• [WORK ORDER]: Copy word for word, please, the lines of the entries below running from the one containing "- PoolState (the" to the one containing "latch, barrier and", both ends included.

Collected data entries:
┌──

(* ===== verification/Prelude.v ===== *)
(** * Asyncband: a verification library

    Asyncband ([asyncband/src/] of the repository) is a set of asynchronous synchronisation primitives
    for Rust.  This library models the primitives as executable definitions and proves what makes
    them correct under every interleaving of tasks and every cancellation of a future.

    ** How the program is put together

    The primitives rest on a few internal parts: a slot arena ([internal/arena.rs]) stores the
    waiters; the wait list ([internal/waitlist.rs]) threads a queue through an arena; the waker set
    ([internal/wakerset.rs]) keeps the registrations of broadcast-like events in one; the waker
    batch ([internal/waker_batch.rs]) collects the wakers to be woken after a lock is released; the
    internal semaphore ([internal/semaphore.rs]) counts permits with an atomic and a queue; the
    countdown ([internal/countdown.rs]) counts to a terminal zero.  Locks, pools and bounded channels
    take permits of a semaphore, events and channels own a queue or a set, [Once] combines a
    countdown with a semaphore and the cells and maps are built on it, and the oneshot channel is a
    lock-free protocol of its own.

    ** Conventions

    - A computation that may panic is a [M S A]; [wp m s Q] says that it returns and that [Q] holds
      of the result, so every specification includes the absence of panics.
    - A primitive with the futures and handles that use it is a labelled system: [enabled] gives
      the rules of ownership and borrowing that the language enforces, [exec] runs one critical
      section or one atomic access, and [run] executes a schedule.  Theorems quantify over all
      schedules; a future may be dropped between any two steps.  Where a client needs only the
      contract of a part, the part is a type class ([WaitQueue], [PermitPool]) and the client a
      step relation or a system over the class.
    - Each critical section of a lock is one step; atomics that are read or written without the
      lock are steps of their own, in the order of the source.  Memory is sequentially consistent.
    - Integers are [Z]; [usize] has 64 bits.  A plain [+] or [-] panics on overflow, and wrapping,
      saturating and checked operations are written out.  A handle owns a reference-counted
      allocation, so the number of handles stays below [isize::MAX]; an arena has room for one more
      slot when an operation may allocate; 64-bit phases, versions and generations do not run out.
      These environment assumptions are conditions of [enabled].
    - A waker is the identity of the task it wakes.  Operations return the tasks they wake in
      order; what the executor does with a wake-up is outside the model.
    - Loops have fuel where the recursion is not structural ([while_some]); the specifications show
      that the fuel is not used up, since exhaustion is a panic.

    ** The files

    - Prelude: integers, wakers, the panic monad and its rules, labelled systems, sums over maps.
      InternalMutex: the lock of [internal/mutex.rs], whose sections are the steps of the other files.
    - Arena ([internal/arena.rs]), WakerBatch ([internal/waker_batch.rs]), WakerSet
      ([internal/wakerset.rs], with the theory of tokens its clients share), WaitQueue (the
      interface of a queue of waiters), WaitList ([internal/waitlist.rs], its instance).
    - Semaphore ([internal/semaphore.rs], the program as threads with program points) and
      SemaphoreSys (its invariant and theorems); SemaphorePermits and PublicSemaphore
      ([semaphore/mod.rs]); PermitPool (the interface of a pool of permits, with a counter and the
      semaphore as instances); UnitSemaphore (what the semaphore is for requests of one permit: the
      specification BroadcastBounded uses, and the proof that the semaphore refines it).
    - Mutex ([mutex/mod.rs]), RwLock ([rwlock/]), RwLockUpgradable ([rwlock/upgradable.rs]): exclusion
      over the pool interface.  Places, MutexGuards and RwLockGuards: the same locks at the level of
      ownership, with handles, reference counts, raw pointers into the protected value, and callbacks
      that may unwind.
    - EventAuto and EventManual ([event/]), Condvar ([condvar/mod.rs]) and CondvarMutex (waiting with a
      mutex) over the queue and the pool interface.
    - Mpmc ([mpmc/]) over the queue interface; Spmc ([spmc/]), MpscUnbounded and MpscBounded ([mpsc/]);
      Backlog and Broadcast ([broadcast/mpmc/common.rs] and the channels on it), BroadcastBounded (the
      producers that wait for capacity in [broadcast/mpmc/bounded/mod.rs]); Oneshot ([oneshot/], with
      its heap allocation and its slots); Watch ([watch/mod.rs]).
    - Countdown ([internal/countdown.rs], [latch/mod.rs]), Barrier ([barrier/mod.rs]), WaitGroup
      ([waitgroup/mod.rs]), Shutdown ([shutdown/mod.rs]), Completion ([completion/mod.rs]), Phaser
      ([phaser/mod.rs]) over the waker set.
    - Once ([once/once/mod.rs]) over Countdown and the pool interface; OnceCell and LazyCell over Once;
      EntryTable (the table that OnceMap and single flight share), OnceMap ([once/once_map/]),
      Singleflight ([singleflight/mod.rs]).
    - PoolState (the idle objects), Pool ([pool/bounded.rs]) and PoolUnbounded ([pool/unbounded.rs]).
    - Parker ([blocking/]): [block_on] and [wait_timeout] of the executor, with the thread that parks
      and its notifiers as program points.
    - Xtask ([xtask/src/main.rs]): the build tasks, over a machine that is a parameter.

    ** What the theorems show

    - Data structures refine their abstract models: the arena a finite map, the wait list a queue
      with detached waiters, the waker batch the list of wakers pushed, the broadcast backlog a log
      with cursors, the semaphore of single permits a count with a queue and a set of grants.
    - Conservation: permits of the semaphore, slots of the mpmc and mpsc queues, signals of the
      auto-reset event and of the condition variable, the message of a oneshot channel, the arrivals of
      latch, barrier and phaser, the permits of guards that are mapped, downgraded or dropped.
    - Exclusion: mutex and reader-writer locks over any permit pool; one run of a [Once], of a lazy
      cell and of a single flight; a pool never exceeds its size.
    - No lost wake-up: a future that polled pending with a waker and has not been polled since is
      woken through it once it can complete, or something in flight is about to wake it (latch, barrier,
      wait group, completion, phaser, watch, oneshot, condition variable, receivers and producers of the
      channels, the parked thread).
    - Order: first in, first out of the queues, every broadcast receiver reads what was sent since it
      subscribed, in order; permits and signals go to the oldest waiter; no barging past the queue of
      the semaphore.
    - Safety of unsafe code: the oneshot channel accesses no freed memory and no uninitialised
      slot, leaks nothing and frees once; the batch reads no uninitialised cell; no sequence of safe
      calls on guards of the locks reads a freed lock or follows a pointer that leads nowhere.
    - Errors and bounds: steps that panic on overflow leave the semaphore and the phaser intact, counters
      neither underflow nor overflow, segments and backlogs stay within their budgets.
    - Termination: the fuel of every loop suffices; the drop of a receiving oneshot future takes a
      bounded number of steps, and so does the way of a notified thread back to its poll.
    - Absence of panics: in every reachable state of a labelled system every operation that is enabled
      returns ([no_panic], or the existence of its result), so no theorem about runs holds for want of runs.
    - Build tasks: a release passes its check exactly when nothing was published before, or it comes after the
      published one and is compatible, or major with its breaking changes acknowledged; tasks stop at the first
      command that fails.

    ** Not modelled

    Weak memory orderings: every atomic access is sequentially consistent, so the theorems say nothing
    about the choice of [Relaxed], [Acquire] and [Release].  Formatting ([Debug], [Display]) and error
    texts.  Panicking wakers, whose recovery is outside the contract of the library.  Auto traits and
    variance, which the compiler checks.  Benchmarks, examples and tests, which hold no logic of the
    library. *)
From stdpp Require Export base gmap list strings.
From Stdlib Require Export ZArith Lia.

Declare Scope band_scope.
Delimit Scope band_scope with band.
Open Scope Z_scope.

└──

• [ANSWER SECTION]:
    - PoolState (the idle objects), Pool ([pool/bounded.rs]) and PoolUnbounded ([pool/unbounded.rs]).
    - Parker ([blocking/]): [block_on] and [wait_timeout] of the executor, with the thread that parks
      and its notifiers as program points.
    - Xtask ([xtask/src/main.rs]): the build tasks, over a machine that is a parameter.

    ** What the theorems show

    - Data structures refine their abstract models: the arena a finite map, the wait list a queue
      with detached waiters, the waker batch the list of wakers pushed, the broadcast backlog a log
      with cursors, the semaphore of single permits a count with a queue and a set of grants.
    - Conservation: permits of the semaphore, slots of the mpmc and mpsc queues, signals of the
      auto-reset event and of the condition variable, the message of a oneshot channel, the arrivals of
      latch, barrier and phaser, the permits of guards that are mapped, downgraded or dropped.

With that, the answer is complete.